Chapelgate Presbyterian shares development plans at Zoning Board meeting

Marriottsville's Chapelgate Presbyterian Church presented preliminary plans for a new sanctuary and town house development on the church's property to the Zoning Board and community members Wednesday night.
It was one of the first steps of a new zoning process designed to give developments a chance for approval outside of the once-a-decade comprehensive zoning review.
The church, located on Marriottsville Road across from the Turf Valley Towne Square shopping center, is requesting county approval for a development that would include a new sanctuary and 134 town homes on its lot, which already houses its Christian Academy and several sports fields. Currently, the church holds services in a multipurpose room.
The church is also proposing to create a pathway around the property, which would be open for public use. Amenities along the trail might include a tennis court, dog stations and benches.
And at the entrance to the lot, Chapelgate envisions a small community commercial site along Marriottsville Road in an open air market-style setting, which could be used for Nativity displays, produce sales and fundraising by community groups. 
Chapelgate Senior Pastor Mike Khandjian said the development was part of a greater plan for outreach by the church. 

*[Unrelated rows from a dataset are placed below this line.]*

(** ** Witness *)
Lemma support_access_given_back_witness :
  exists s1 resp s2 out,
    grant_team_support_access 10 toy_account_config 1 agent 1 (Some support_secret) whole_access (state_of restaurant_db) = (s1, Ok resp) /\
    release_team_support_access 20 toy_account_config 1 agent 1 s1 = (s2, Ok out) /\ rsr_removed_membership out = true /\
    (exists a, a ∈ rows (db_authorizations (ac_db s2)) /\ au_id a = au_id (gsr_authorization resp) /\ au_revoked_at a = Some 20).
Proof.
  destruct (run_ok (grant_team_support_access 10 toy_account_config 1 agent 1 (Some support_secret) whole_access (state_of restaurant_db)))
    as (s1 & resp & E); [vm_compute; reflexivity|].
  destruct (support_access_given_back 10 20 toy_account_config 1 agent 1 (Some support_secret) whole_access (state_of restaurant_db) s1 resp)
    as (s2 & out & Hrel & Hrem & _ & Ha & _).
  - reflexivity.
  - split; [vm_compute; repeat constructor; by intros ?%not_elem_of_nil | repeat constructor].
  - reflexivity.
  - reflexivity.
  - exact E.
  - exists s1, resp, s2, out. exact (conj E (conj Hrel (conj Hrem Ha))).
Defined.
(** COALESCE(revoked_at, NOW()) *)
Definition coalesce_now (now : Z) (o : option Z) : option Z := match o with Some t => Some t | None => Some now end.
Definition revoke_refresh_session (now : Z) (refresh_token_hash : string) : sessions ->
    sessions * result (option AtprotoOAuthSession) RepositoryError :=
  update_sessions (fun r => bool_decide (ax_refresh_token_hash r = Some refresh_token_hash) && is_null (ax_refresh_token_revoked_at r))
    (fun r => ax_set_revoked now (Some now) (coalesce_now now (ax_revoked_at r)) r).
(** The refresh token, if there is one, and the session. *)
Definition ax_revoke (now : Z) (r : AtprotoOAuthSession) : AtprotoOAuthSession :=
  ax_set_revoked now (if is_null (ax_refresh_token_hash r) then ax_refresh_token_revoked_at r
                      else coalesce_now now (ax_refresh_token_revoked_at r))
    (coalesce_now now (ax_revoked_at r)) r.
Definition revoke_all (now : Z) (p : AtprotoOAuthSession -> bool) (t : sessions) : sessions * nat :=
  ({| rows := update_where p (ax_revoke now) (rows t); next_id := next_id t |}, length (List.filter p (rows t))).
Definition revoke_refresh_sessions_for_user (now tenant_id : Z) (user_pubkey : string) : sessions -> sessions * nat :=
  revoke_all now (fun r => (ax_tenant_id r =? tenant_id) && bool_decide (ax_user_pubkey r = Some user_pubkey) && is_null (ax_revoked_at r)).
Definition revoke_sessions_for_pubkey (now : Z) (user_pubkey : string) : sessions -> sessions * nat :=
  revoke_all now (fun r => bool_decide (ax_user_pubkey r = Some user_pubkey) && is_null (ax_revoked_at r)).
Definition revoke_session_of_request (now : Z) (request_uri : string) : sessions -> sessions * result (option AtprotoOAuthSession) RepositoryError :=
  update_sessions (fun r => bool_decide (ax_request_uri r = request_uri)) (ax_revoke now).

"We’ve come to believe that our role is going to be most realized in entering into the community," he said, adding that the proposed pathway and commercial lot would be a way to attract new visitors and interact with neighbors. 
The townhouses on the lot would range between about 2,000 and 2,400 square feet in size and would likely sell for about $400,000 or more, according to Chapelgate's attorney, Sang Oh. Per CEF zoning requirements, 10 percent of these units, or 14 townhouses, are required to be moderate income housing units, sold at more affordable rates to families earning 80 percent of the area's median income. 

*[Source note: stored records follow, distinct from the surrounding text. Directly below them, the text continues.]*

(* ===== verification/AtprotoSafety.v ===== *)
(** * The ATProto OAuth server over time

    What every request leaves of the sessions and of the replay caches, and what
    follows: the exchange of a code is sound and happens once, a client assertion
    is accepted once, a revoked session stays dead; how long a DPoP proof can be
    replayed, and what a second approval of a request does to the tokens of the
    first. *)
From S2P Require Import Prelude RustStr External Instances Database Samples Tokens Permissions Policies AuthTypes Signer Ucan HttpRpc OAuthRepo Users OAuth WorkQueue Queues RateLimit Tenant Nip98 Accounts AccountKeys Customers Admin AccountsSafety CustomerLimits AdminSafety Atproto AtprotoProofs AtprotoOAuth.

(** ** Lists of sessions *)
Lemma sessions_conflict_sym a b : sessions_conflict a b = sessions_conflict b a.
Proof.
  assert (Hsym : forall x y : string, bool_decide (x = y) = bool_decide (y = x)).
  { intros x y. apply bool_decide_ext. split; intros; by symmetry. }
  assert (Hsv : forall x y, same_value x y = same_value y x).
  { intros [x|] [y|]; [apply Hsym|reflexivity..]. }
  unfold sessions_conflict. rewrite (Hsym (ax_request_uri a)), (Hsv (ax_authorization_code a)), (Hsv (ax_access_token_jti a)),
    (Hsv (ax_refresh_token_hash a)). reflexivity.
Qed.

(** Two sessions of a table without conflicts that conflict are one. *)
Lemma sessions_distinct_eq l a b :
  sessions_distinct l = true -> a ∈ l -> b ∈ l -> sessions_conflict a b = true -> a = b.
Proof.
  induction l as [|c l IH]; simpl; [by intros _ ?%elem_of_nil|].
  intros [Hc Hl]%andb_true_iff Ha Hb Hab. apply negb_true_iff in Hc.
  assert (Hno : forall x, x ∈ l -> sessions_conflict c x = false).
  { intros x Hx. destruct (sessions_conflict c x) eqn:E; [|done].
    rewrite <- Hc. symmetry. apply existsb_exists. exists x. split; [by apply list_elem_of_In|done]. }
  apply elem_of_cons in Ha as [->|Ha]; apply elem_of_cons in Hb as [->|Hb]; auto.
  - by rewrite Hno in Hab.
  - rewrite sessions_conflict_sym in Hab. by rewrite Hno in Hab.
Qed.

Definition same_keys (a b : AtprotoOAuthSession) : Prop :=
  ax_request_uri a = ax_request_uri b /\ ax_authorization_code a = ax_authorization_code b /\
  ax_access_token_jti a = ax_access_token_jti b /\ ax_refresh_token_hash a = ax_refresh_token_hash b.
Lemma sessions_conflict_same a a' b b' : same_keys a a' -> same_keys b b' -> sessions_conflict a b = sessions_conflict a' b'.
Proof. intros (E1 & E2 & E3 & E4) (F1 & F2 & F3 & F4). unfold sessions_conflict. by rewrite E1, E2, E3, E4, F1, F2, F3, F4. Qed.
Lemma sessions_distinct_update p f l : (forall r, same_keys (f r) r) -> sessions_distinct (update_where p f l) = sessions_distinct l.
Proof.
  intros Hf. assert (Hk : forall r, same_keys (if p r then f r else r) r) by (intros r; by destruct (p r)).
  unfold update_where. induction l as [|a l IH]; simpl; [done|]. rewrite IH. f_equal. f_equal. clear IH.
  induction l as [|b l IH]; simpl; [done|]. rewrite IH. rewrite (sessions_conflict_same _ a _ b) by apply Hk. reflexivity.
Qed.

Lemma conflict_by_code a b c : ax_authorization_code a = Some c -> ax_authorization_code b = Some c -> sessions_conflict a b = true.
Proof. intros Ha Hb. unfold sessions_conflict. rewrite Ha, Hb. simpl. rewrite (bool_decide_true (c = c)) by done. by rewrite ?orb_true_r. Qed.
Lemma conflict_by_hash a b c : ax_refresh_token_hash a = Some c -> ax_refresh_token_hash b = Some c -> sessions_conflict a b = true.
Proof. intros Ha Hb. unfold sessions_conflict. rewrite Ha, Hb. simpl. rewrite (bool_decide_true (c = c)) by done. by rewrite ?orb_true_r. Qed.

(** ** What a request leaves *)
(** Revoked sessions keep what they were found by and stay revoked. *)
Definition dead_as (r r' : AtprotoOAuthSession) : Prop :=
  ax_authorization_code r' = ax_authorization_code r /\ ax_refresh_token_hash r' = ax_refresh_token_hash r /\
  is_Some (ax_revoked_at r').
Definition sessions_evolve (t t' : sessions) : Prop :=
  (sessions_distinct (rows t) = true -> sessions_distinct (rows t') = true) /\
  forall r, r ∈ rows t -> is_Some (ax_revoked_at r) -> exists r', r' ∈ rows t' /\ dead_as r r'.
Definition cache_grows (m m' : gmap string Z) : Prop := forall k v, m !! k = Some v -> exists v', m' !! k = Some v' /\ v <= v'.
Definition ap_evolves (s s' : atproto_state) : Prop :=
  sessions_evolve (ap_sessions s) (ap_sessions s') /\ cache_grows (ap_dpop_seen s) (ap_dpop_seen s') /\
  cache_grows (ap_assertions_seen s) (ap_assertions_seen s').

#[export] Instance sessions_evolve_preorder : PreOrder sessions_evolve.
Proof.
  split.
  - intros t. split; [done|]. intros r Hr Hd. by exists r.
  - intros t1 t2 t3 [H1 D1] [H2 D2]. split; [auto|]. intros r Hr Hd.
    destruct (D1 r Hr Hd) as (r' & Hr' & E1 & E2 & Hd'). destruct (D2 r' Hr' Hd') as (r'' & Hr'' & E3 & E4 & Hd'').
    exists r''. split; [done|]. repeat split; congruence || done.
Qed.
#[export] Instance cache_grows_preorder : PreOrder cache_grows.
Proof.
  split.
  - intros m k v H. exists v. split; [done|lia].
  - intros m1 m2 m3 H1 H2 k v H. destruct (H1 k v H) as (v' & H' & ?). destruct (H2 k v' H') as (v'' & H'' & ?).
    exists v''. split; [done|lia].
Qed.
#[export] Instance ap_evolves_preorder : PreOrder ap_evolves.
Proof.
  split.
  - intros s. repeat split; reflexivity || (intros; eauto); by eexists.
  - intros s1 s2 s3 (A1 & B1 & C1) (A2 & B2 & C2). split; [by transitivity (ap_sessions s2)|].
    split; [by transitivity (ap_dpop_seen s2) | by transitivity (ap_assertions_seen s2)].
Qed.
Lemma cache_insert (m : gmap string Z) k v : (forall v0, m !! k = Some v0 -> v0 <= v) -> cache_grows m (<[k := v]> m).
Proof.
  intros H k' v0 H0. destruct (decide (k = k')) as [<-|Hk].
  - exists v. rewrite lookup_insert_eq. auto.
  - exists v0. rewrite lookup_insert_ne by done. split; [done|lia].
Qed.

Lemma evolves_update p f t :
  (forall r, p r = true -> is_Some (ax_revoked_at r) -> dead_as r (f r)) -> sessions_evolve t (fst (update_sessions p f t)).
Proof.
  intros Hf. unfold update_sessions. destruct (sessions_distinct (update_where p f (rows t))) eqn:E; simpl; [|reflexivity].
  split; [done|]. intros r Hr Hd. destruct (p r) eqn:Hp; [exists (f r)|exists r]; (split; [|by auto || done]).
  - apply update_where_elem. left. by exists r.
  - apply update_where_elem. by right.
Qed.
Lemma evolves_live p f t : (forall r, p r = true -> ax_revoked_at r = None) -> sessions_evolve t (fst (update_sessions p f t)).
Proof. intros H. apply evolves_update. intros r Hp [x Hd]. rewrite (H r Hp) in Hd. done. Qed.
Lemma by_request_uri_live uri r : by_request_uri uri r = true -> ax_revoked_at r = None.
Proof. unfold by_request_uri. intros [_ H]%andb_true_iff. by destruct (ax_revoked_at r). Qed.
Lemma by_code_live now code r : by_code now code r = true -> ax_revoked_at r = None.
Proof. unfold by_code. intros [[_ H]%andb_true_iff _]%andb_true_iff. by destruct (ax_revoked_at r). Qed.
Lemma session_refresh_live_live now hash r : session_refresh_live now hash r = true -> ax_revoked_at r = None.
Proof. unfold session_refresh_live. intros [[[_ H]%andb_true_iff _]%andb_true_iff _]%andb_true_iff. by destruct (ax_revoked_at r). Qed.
Lemma coalesce_now_some now o : is_Some (coalesce_now now o).
Proof. destruct o; by eexists. Qed.
Lemma evolves_revoke_all now p t : sessions_evolve t (fst (revoke_all now p t)).
Proof.
  unfold revoke_all. split; simpl.
  - intros H. rewrite sessions_distinct_update; [done|]. by intros r.
  - intros r Hr Hd. destruct (p r) eqn:Hp; [exists (ax_revoke now r)|exists r].
    + split; [apply update_where_elem; left; by exists r|]. repeat split. apply coalesce_now_some.
    + split; [apply update_where_elem; by right|]. done.
Qed.
Lemma evolves_insert now p t : sessions_evolve t (fst (create_par now p t)).
Proof.
  unfold create_par, insert_row. simpl. destruct (sessions_distinct (rows t ++ [_])) eqn:E; simpl; [|reflexivity].
  split; [done|]. intros r Hr Hd. exists r. split; [apply elem_of_app; by left|done].
Qed.

Section safety.
Context `{HN : Nostr, HC : !NostrCrypto, HS : !Serde, HX : !Secrets, HD : Digests, HE : !Encodings, HV : !HttpEvents, HU : UcanLib,
          HM : !UcanMint, HL : UrlLib, HUni : Unicode, HT : TenantSerde, HSt : StatusText, HP : UrlPages, HUP : !UrlParts,
          HW : !Web, HJ : Jose, HA : AccessTokens, HPr : Provisioning}.
Variables (env : atproto_env) (tenants : tenant_env) (cfg : account_config) (penv : provisioning_env).

Notation evolving := (keeps (fun s : atproto_state => s) ap_evolves).

Lemma evolving_sessions {A} (f : sessions -> sessions * result A RepositoryError) s :
  sessions_evolve (ap_sessions s) (fst (f (ap_sessions s))) -> evolving s (on_sessions f).
Proof.
  intros H. unfold keeps, on_sessions. destruct (f (ap_sessions s)) as [t r]. simpl in *.
  split; [done|]. split; reflexivity.
Qed.
Lemma evolving_same {A} s (c : ApM A) :
  ap_sessions (fst (c s)) = ap_sessions s -> ap_dpop_seen (fst (c s)) = ap_dpop_seen s ->
  ap_assertions_seen (fst (c s)) = ap_assertions_seen s -> evolving s c.
Proof. intros E1 E2 E3. unfold keeps. split; [|split]; rewrite ?E1, ?E2, ?E3; reflexivity. Qed.

Lemma evolving_dpop now k s : evolving s (dpop_replay now k).
Proof.
  unfold keeps, dpop_replay. destruct (ap_dpop_seen s !! k) as [v|] eqn:E;
    [destruct (Z.ltb_spec (now - v) DPOP_MAX_IAT_SKEW_SECONDS) as [Hv|Hv]|]; simpl; [reflexivity| |]; (split; [reflexivity|split; [|reflexivity]]);
    apply cache_insert; intros v0 H0; rewrite E in H0; [|done]. injection H0 as ->. unfold DPOP_MAX_IAT_SKEW_SECONDS in Hv. lia.
Qed.
Lemma evolving_assertion now k exp s : now < exp -> evolving s (assertion_replay now k exp).
Proof.
  intros Hexp. unfold keeps, assertion_replay. destruct (ap_assertions_seen s !! k) as [v|] eqn:E;
    [destruct (Z.leb_spec now v) as [Hv|Hv]|]; simpl; [reflexivity| |]; (split; [reflexivity|split; [reflexivity|]]);
    apply cache_insert; intros v0 H0; rewrite E in H0; [|done]. injection H0 as ->. lia.
Qed.
Lemma deny_ok b msg u : deny b msg = Ok u <-> b = false.
Proof. unfold deny. destruct u, b; split; congruence. Qed.
Lemma ap_lift_ok {A} (r : result A AccountError) s s' a : ap_lift r s = (s', Ok a) -> s' = s /\ r = Ok a.
Proof. unfold ap_lift, se_lift. intros [= <- H]. by apply map_err_ok in H. Qed.
Lemma check_assertion_claims_ok now client_id auds claims u :
  check_assertion_claims now client_id auds claims = Ok u ->
  ca_iss claims = client_id /\ ca_sub claims = client_id /\ aud_matches_expected (ca_aud claims) auds = true /\
  now < ca_exp claims <= now + CLIENT_ASSERTION_MAX_EXP_SKEW_SECONDS.
Proof.
  unfold check_assertion_claims. intros H. inv_ok. repeat match goal with H : deny _ _ = Ok _ |- _ => apply deny_ok in H end.
  bool_to_prop. repeat split; done || lia.
Qed.

(** The claims of an assertion and of a proof depend on their text alone. *)
Definition assertion_claims (a : string) : option ClientAssertionClaims :=
  match compact_jwt_parts a with Ok (_, cb, _, _) => de_ClientAssertionClaims cb | Err _ => None end.
Lemma check_assertion_ok now client_id ty a auds keys jkt header claims key_jkt :
  check_assertion now client_id ty a auds keys jkt = Ok (header, claims, key_jkt) ->
  (exists assertion, a = Some assertion /\ assertion_claims assertion = Some claims) /\
  ca_iss claims = client_id /\ ca_sub claims = client_id /\ aud_matches_expected (ca_aud claims) auds = true /\ now < ca_exp claims.
Proof.
  unfold check_assertion, assertion_claims, assertion_field. intros H. inv_ok.
  destruct x2 as [[[hb cb] sb] input]. inv_ok. repeat match goal with H : check_assertion_claims _ _ _ _ = Ok _ |- _ => apply check_assertion_claims_ok in H end.
  destruct_and?. split; [|done]. eexists. split; [reflexivity|].
  by match goal with H : compact_jwt_parts _ = Ok _ |- _ => rewrite H end.
Qed.

Lemma evolving_verify now client_id ty a auds keys jkt s : evolving s (verify_client_assertion now client_id ty a auds keys jkt).
Proof.
  unfold verify_client_assertion. apply keeping_bind; [apply _|by apply keeping_same; [apply _|]|].
  intros [[header claims] key_jkt] s1 [-> H]%ap_lift_ok. apply check_assertion_ok in H as (_ & _ & _ & _ & Hexp).
  apply keeping_bind; [apply _|by apply evolving_assertion|]. intros ? ? _. by apply keeping_same; [apply _|].
Qed.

This is the second development to undergo the new CEF zoning process, adopted last year by the County Council, which also sits as the Zoning Board, as a way to approve developments outside of the comprehensive zoning process in exchange for enhanced community amenities. 
The first CEF development proposal, Simpson Oaks in West Columbia, had a Zoning Board meeting last month. 
Five residents of a neighboring community on Albeth Road came to ask questions about the proposed development. 
They cited concerns about heavier traffic from the new development, the potential for new roads to damage wetlands on the church's lot and the proximity of the commercial lot to their neighborhood. 
"You're really bringing a commercial venture into our neighborhood," resident Ron Louzon told members of the Chapelgate congregation. "We have to live there, and we're going to be contending with traffic from the church and this development."
Stephanie Emmens echoed Louzon's concerns about traffic and the commercial lot. 
"There's been a lot of talk about the enhancement you're going to bring to the community," she said. "But we're the community that's already here." 
Zoning Board chair Mary Kay Sigaty said the goal of the meeting was to facilitate dialogue between the church and the community as the CEF process moves forward. She asked neighbors to share their thoughts with the congregation "so things you've brought up will be integrated in their thinking."
Khandjian said the church wanted to be "good neighbors.
"I don’t want us to come to the end of a process and have steamrolled 15 families," he said. 
The church will meet with the community again later this month to show them a more refined design, which will then be presented to a county Design Advisory Panel, according to Sigaty.